Abstract

Rolling textures in face-centered cubic polycrystalline metals tend to transform from so-called pure metal to alloy textures with increasing stacking fault energy, so deformation texture correlates directly to stacking fault energy. As a 30th anniversary tribute to the classic copper-brass study by Hirsch and Lücke [1988], we recast the problem for binary aluminium alloys with 1, 10, 34 and 62wt.%Zn. Zinc (Zn) has a very high solid solubility in Al of up to 65at.% at 381°C, but at lower temperatures the Zn solid solution is unstable and can precipitate out or decompose spinodally.

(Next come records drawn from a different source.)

Lemma slice_suffix s n : 0 ≤ n → slice s n None = drop (Z.to_nat n) s.
Proof.
  intros Hn. unfold slice, clamp_index.
  change (default (Z.of_nat (length s)) None) with (Z.of_nat (length s)).
  destruct (Z.ltb_spec n 0); [lia|].
  destruct (Z.ltb_spec (Z.of_nat (length s)) 0); [lia|].
  rewrite (Z.min_l (Z.of_nat (length s))) by lia.
  destruct (Z.le_ge_cases n (Z.of_nat (length s))).
  - rewrite Z.min_l by lia. apply take_ge. rewrite length_drop. lia.
  - rewrite Z.min_r by lia. rewrite Nat2Z.id.
    rewrite (drop_ge s (length s)), (drop_ge s (Z.to_nat n)) by lia.
    apply take_nil.
Qed.

Lemma filter_all {A} (P : A → Prop) `{!∀ x, Decision (P x)} (l : list A) :
  Forall P l → filter P l = l.
Proof.
  induction 1 as [|x l Hx _ IH]; [done|].
  rewrite filter_cons, decide_True by done. now rewrite IH.
Qed.

Lemma Forall_filter_self {A} (P : A → Prop) `{!∀ x, Decision (P x)}
  (l : list A) : Forall P (filter P l).
Proof.
  apply Forall_forall. now intros x [? _]%list_elem_of_filter.
Qed.

(** Filtering out the space of the layout gives back the characters. *)
Lemma filter_uk_layout (P : N → Prop) `{!∀ x, Decision (P x)} s :
  ¬ P 32%N → Forall P s → filter P (uk_layout s) = s.
Proof.
  intros H32 Hs. unfold uk_layout. destruct (5 <? length s)%nat.
  - rewrite !filter_app, filter_cons, decide_False by done.
    rewrite filter_nil, app_nil_l.
    rewrite !filter_all by (apply Forall_take || apply Forall_drop; done).
    apply take_drop.
  - now apply filter_all.
Qed.

Lemma length_uk_layout s :
  length (uk_layout s)
  = if (5 <? length s)%nat then S (length s) else length s.
Proof.
  unfold uk_layout. destruct (Nat.ltb_spec 5 (length s)); [|done].
  rewrite !length_app, length_take, length_drop. cbn [length]. lia.
Qed.

(** ** The phone number *)

Lemma phone2_value el :
  value (FormV2.phoneInput_input el)
  = uk_layout (take 11 (keep_digits (value el))).
Proof.
  unfold FormV2.phoneInput_input, uk_layout, str_length.
  set (d := keep_digits (value el)).
  assert (Hd : (if Z.of_nat (length d) >? 11
                then slice d 0 (Some 11) else d) = take 11 d).
  { destruct (Z.gtb_spec (Z.of_nat (length d)) 11).
    - now rewrite slice_prefix.
    - rewrite take_ge; [done|lia]. }
  rewrite Hd. set (d' := take 11 d).
  rewrite slice_prefix, slice_suffix by lia.
  change (Z.to_nat 5) with 5%nat.
  destruct (Z.gtb_spec (Z.of_nat (length d')) 5),
    (Nat.ltb_spec 5 (length d')); try lia;
    destruct (Z.of_nat (length d') =? 0), (Z.of_nat (length d') <? 11);
    reflexivity.
Qed.

Lemma phone2_validity el :
  customValidity (FormV2.phoneInput_input el)
  = let n := length (keep_digits (value el)) in
    if decide (0 < n < 11)%nat
    then units "Please enter your full phone number (11 digits)."
    else [].
Proof.
  unfold FormV2.phoneInput_input, str_length.
  set (d := keep_digits (value el)).
  assert (Hd : (if Z.of_nat (length d) >? 11
                then slice d 0 (Some 11) else d) = take 11 d).
  { destruct (Z.gtb_spec (Z.of_nat (length d)) 11).
    - now rewrite slice_prefix.
    - rewrite take_ge; [done|lia]. }
  rewrite Hd. set (d' := take 11 d).
  assert (Hl : length d' = Nat.min 11 (length d)) by apply length_take.
  cbv zeta.
  destruct (Z.gtb_spec (Z.of_nat (length d')) 5);
    destruct (Z.eqb_spec (Z.of_nat (length d')) 0),
      (Z.ltb_spec (Z.of_nat (length d')) 11); case_decide;
    try reflexivity; lia.
Qed.

Lemma keep_digits_uk_layout s :
  keep_digits (uk_layout (take 11 (keep_digits s)))
  = take 11 (keep_digits s).
Proof.
  unfold keep_digits at 1. apply filter_uk_layout; [done|].
  apply Forall_take, Forall_filter_self.
Qed.

(** X9.  After the phone listener of [part_001] the field holds the first
    eleven digits that were in it and nothing else, but one space after the
    fifth digit when there are more than five: at most twelve characters. *)
Theorem phone_v2_layout el :
  let out := value (FormV2.phoneInput_input el) in
  let digits := take 11 (keep_digits (value el)) in
  keep_digits out = digits
  ∧ out = (if (5 <? length digits)%nat
           then take 5 digits ++ units " " ++ drop 5 digits else digits)
  ∧ (length out ≤ 12)%nat.
Proof.
  intros out digits. unfold out. rewrite phone2_value. fold digits.
  split_and!.
  - apply keep_digits_uk_layout.
  - reflexivity.
  - rewrite length_uk_layout.
    assert (length digits ≤ 11)%nat
      by (unfold digits; rewrite length_take; lia).
    destruct (5 <? length digits)%nat; lia.
Qed.

(** X10.  The phone listener of [part_001] is idempotent: run on the field
    it has just rewritten, it leaves the value and the validity message as
    they are. *)
Theorem phone_v2_idempotent el :
  FormV2.phoneInput_input (FormV2.phoneInput_input el)
  = FormV2.phoneInput_input el.
Proof.
  assert (Heq : ∀ a b : Field,
            value a = value b → customValidity a = customValidity b →
            a = b).
  { intros [] []; cbn; congruence. }
  apply Heq.
  - rewrite !phone2_value, keep_digits_uk_layout.
    now rewrite take_take.
  - rewrite !phone2_validity, phone2_value, keep_digits_uk_layout.
    cbv zeta. rewrite !length_take.
    repeat case_decide; try reflexivity; lia.
Qed.

(** X11.  After the phone listener of [part_001], the validity message is
    empty exactly when the field is empty or [isPhoneComplete] accepts it;
    and [isPhoneComplete] accepts it exactly when at least eleven digits
    had been typed. *)
Theorem phone_v2_validity el :
  let out := FormV2.phoneInput_input el in
  (customValidity out = []
   ↔ value out = [] ∨ FormV2.isPhoneComplete (Some out) = true)
  ∧ (FormV2.isPhoneComplete (Some out) = true
     ↔ (11 ≤ length (keep_digits (value el)))%nat).
Proof.
  intros out. unfold out, FormV2.isPhoneComplete, str_length.
  rewrite phone2_validity, phone2_value, keep_digits_uk_layout.
  cbv zeta. rewrite length_take.
  set (d := keep_digits (value el)).
  assert (Hnil : uk_layout (take 11 d) = [] ↔ length d = 0%nat).
  { split.
    - intros E. apply (f_equal length) in E.
      rewrite length_uk_layout, length_take in E.
      cbn [length] in E. destruct (5 <? _)%nat; lia.
    - intros E. apply nil_length_inv in E. now rewrite E. }
  rewrite Hnil, Z.eqb_eq. split.
  - case_decide; split; try done; lia.
  - lia.
Qed.

Lemma phone1_value el :
  value (FormV1.phoneInput_input el)
  = uk_layout (take 11 (remove_whitespace (value el))).
Proof.
  unfold FormV1.phoneInput_input, str_length.
  set (raw := remove_whitespace (value el)).
  rewrite slice_prefix, slice_suffix by lia.
  change (Z.to_nat 5) with 5%nat. change (units " ") with [32%N].
  assert (Hv : (if Z.of_nat (length raw) >? 5
                then take 5 raw ++ [32%N] ++ drop 5 raw else raw)
               = uk_layout raw).
  { unfold uk_layout.
    destruct (Z.gtb_spec (Z.of_nat (length raw)) 5),
      (Nat.ltb_spec 5 (length raw)); try lia; reflexivity. }
  rewrite Hv. cbn [value set_value].
  pose proof (length_uk_layout raw) as Hlen.
  destruct (Z.gtb_spec (Z.of_nat (length (uk_layout raw))) 11) as [Hgt|Hle].
  - rewrite slice_prefix by lia. change (Z.to_nat 12) with 12%nat.
    assert (11 ≤ length raw)%nat as Hraw
      by (destruct (5 <? length raw)%nat; lia).
    unfold uk_layout. rewrite length_take.
    destruct (Nat.ltb_spec 5 (length raw)),
      (Nat.ltb_spec 5 (Nat.min 11 (length raw))); try lia.
    rewrite take_app, length_take, take_take.
    replace (Nat.min 12 5) with 5%nat by lia.
    replace (12 - Nat.min 5 (length raw))%nat with 7%nat by lia.
    cbn [take app]. rewrite take_take. replace (Nat.min 5 11) with 5%nat by lia.
    do 2 f_equal. rewrite (take_drop_commute raw 6 5). reflexivity.
  - rewrite take_ge; [done|].
    destruct (Nat.ltb_spec 5 (length raw)); lia.
Qed.

Lemma phone1_validity el :
  customValidity (FormV1.phoneInput_input el) = customValidity el.
Proof. reflexivity. Qed.

Lemma remove_whitespace_uk_layout s :
  remove_whitespace (uk_layout (take 11 (remove_whitespace s)))
  = take 11 (remove_whitespace s).
Proof.
  unfold remove_whitespace at 1. apply filter_uk_layout; [done|].
  apply Forall_take, Forall_filter_self.
Qed.

(** X12.  After the phone listener of [script.js] the field holds the first
    eleven characters other than white space that were in it, with one
    space after the fifth when there are more than five: at most twelve
    characters.  The validity message is not touched. *)
Theorem phone_v1_layout el :
  let out := value (FormV1.phoneInput_input el) in
  let kept := take 11 (remove_whitespace (value el)) in
  remove_whitespace out = kept
  ∧ out = (if (5 <? length kept)%nat
           then take 5 kept ++ units " " ++ drop 5 kept else kept)
  ∧ (length out ≤ 12)%nat
  ∧ customValidity (FormV1.phoneInput_input el) = customValidity el.
Proof.
  intros out kept. unfold out. rewrite phone1_value. fold kept.
  split_and!.
  - apply remove_whitespace_uk_layout.
  - reflexivity.
  - rewrite length_uk_layout.
    assert (length kept ≤ 11)%nat by (unfold kept; rewrite length_take; lia).
    destruct (5 <? length kept)%nat; lia.
  - reflexivity.
Qed.

(** X13.  The phone listener of [script.js] is idempotent. *)
Theorem phone_v1_idempotent el :
  FormV1.phoneInput_input (FormV1.phoneInput_input el)
  = FormV1.phoneInput_input el.
Proof.
  assert (Heq : ∀ a b : Field,
            value a = value b → customValidity a = customValidity b →
            a = b).
  { intros [] []; cbn; congruence. }
  apply Heq; [|reflexivity].
  rewrite !phone1_value, remove_whitespace_uk_layout. now rewrite take_take.
Qed.

Lemma digit_not_space c : isDigit c = true → isWhiteSpace c = false.
Proof.
  unfold isDigit, isWhiteSpace.
  rewrite andb_true_iff, !N.leb_le. intros [H1 H2].
  rewrite (proj2 (N.leb_gt c 13)) by lia.
  rewrite (proj2 (N.leb_gt 8192 c)) by lia.
  rewrite !(proj2 (N.eqb_neq c _)) by lia.
  now rewrite andb_false_r.
Qed.

Lemma digits_or_spaces s :
  forallb (λ c, isDigit c || isWhiteSpace c) s = true →
  remove_whitespace s = keep_digits s.
Proof.
  unfold remove_whitespace, keep_digits.
  induction s as [|c s IH]; [done|]. cbn [forallb].
  intros [Hc Hs]%andb_true_iff. rewrite !filter_cons, (IH Hs).
  destruct (isDigit c) eqn:Hd.
  - rewrite (digit_not_space c Hd). now rewrite !decide_True.
  - cbn in Hc. rewrite Hc. now rewrite !decide_False.
Qed.

(** X14.  On a field that holds only digits and white space, the phone
    listeners of the two files leave the same value. *)
Theorem phone_versions_agree el :
  forallb (λ c, isDigit c || isWhiteSpace c) (value el) = true →
  value (FormV1.phoneInput_input el) = value (FormV2.phoneInput_input el).
Proof.
  intros H. now rewrite phone1_value, phone2_value, digits_or_spaces.
Qed.

Lemma phone_versions_agree_witness :
  value (FormV1.phoneInput_input (mkField (units "07123 4567890123") []))
  = value (FormV2.phoneInput_input (mkField (units "07123 4567890123") [])).
Proof.
  apply (phone_versions_agree (mkField (units "07123 4567890123") [])).
  reflexivity.
Defined.

(** ** Trimming *)

Lemma trimStart_head s c r : trimStart s = c :: r → isWhiteSpace c = false.
Proof.
  induction s as [|x s IH]; [done|]. cbn [trimStart].
  destruct (isWhiteSpace x) eqn:Hx; [exact IH|]. now intros [= <- _].
Qed.

Lemma trimStart_cons c r :
  isWhiteSpace c = false → trimStart (c :: r) = c :: r.
Proof. intros H. cbn [trimStart]. now rewrite H. Qed.

Lemma trimStart_idem s : trimStart (trimStart s) = trimStart s.
Proof.
  destruct (trimStart s) as [|c r] eqn:E; [done|].
  apply trimStart_cons. by eapply trimStart_head.
Qed.

Lemma trimStart_snoc u c v :
  isWhiteSpace c = false → trimStart (u ++ c :: v) = trimStart u ++ c :: v.
Proof.
  intros Hc. induction u as [|x u IH]; cbn [app trimStart].
  - now rewrite Hc.
  - destruct (isWhiteSpace x); [exact IH|done].
Qed.

Lemma trimEnd_cons c r :
  isWhiteSpace c = false → trimEnd (c :: r) = c :: trimEnd r.
Proof.
  intros Hc. unfold trimEnd.
  rewrite reverse_cons, trimStart_snoc, reverse_snoc by done. done.
Qed.

Lemma trimEnd_snoc s c :
  isWhiteSpace c = false → trimEnd (s ++ [c]) = s ++ [c].
Proof.
  intros Hc. unfold trimEnd.
  rewrite reverse_snoc, trimStart_cons, reverse_cons, reverse_involutive
    by done. done.
Qed.

Lemma trimEnd_idem s : trimEnd (trimEnd s) = trimEnd s.
Proof.
  unfold trimEnd. now rewrite reverse_involutive, trimStart_idem.
Qed.

Lemma trim_head s c r : trim s = c :: r → isWhiteSpace c = false.
Proof.
  unfold trim. destruct (trimStart s) as [|x t] eqn:E; [done|].
  pose proof (trimStart_head _ _ _ E) as Hx.
  rewrite trimEnd_cons by done. now intros [= <- _].
Qed.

Current understanding is that Zn has no effect on the stacking fault energy of aluminum, so a priori, rolling of different Al-xZn alloys should result in no variation in deformation texture. Cast ingots were solutionized and promptly rolled 75 and 90% by multiple passes. X-ray texture pole figures were measured at the mid-plane of the rolled sheet, and the texture components calculated from the crystallographic orientation distribution function. Results show a decrease in {112}<11-1> and increase in {011}<21-1> with Zn content but uncorrelated changes in {123}<63-4> components. Bird’s eye - like microstructural features observed in the high Zn containing alloys at 90% reduction were {011}<21-1> and resemble those observed by other researchers in severely rolled brass, Al-4.5Mg and 316L.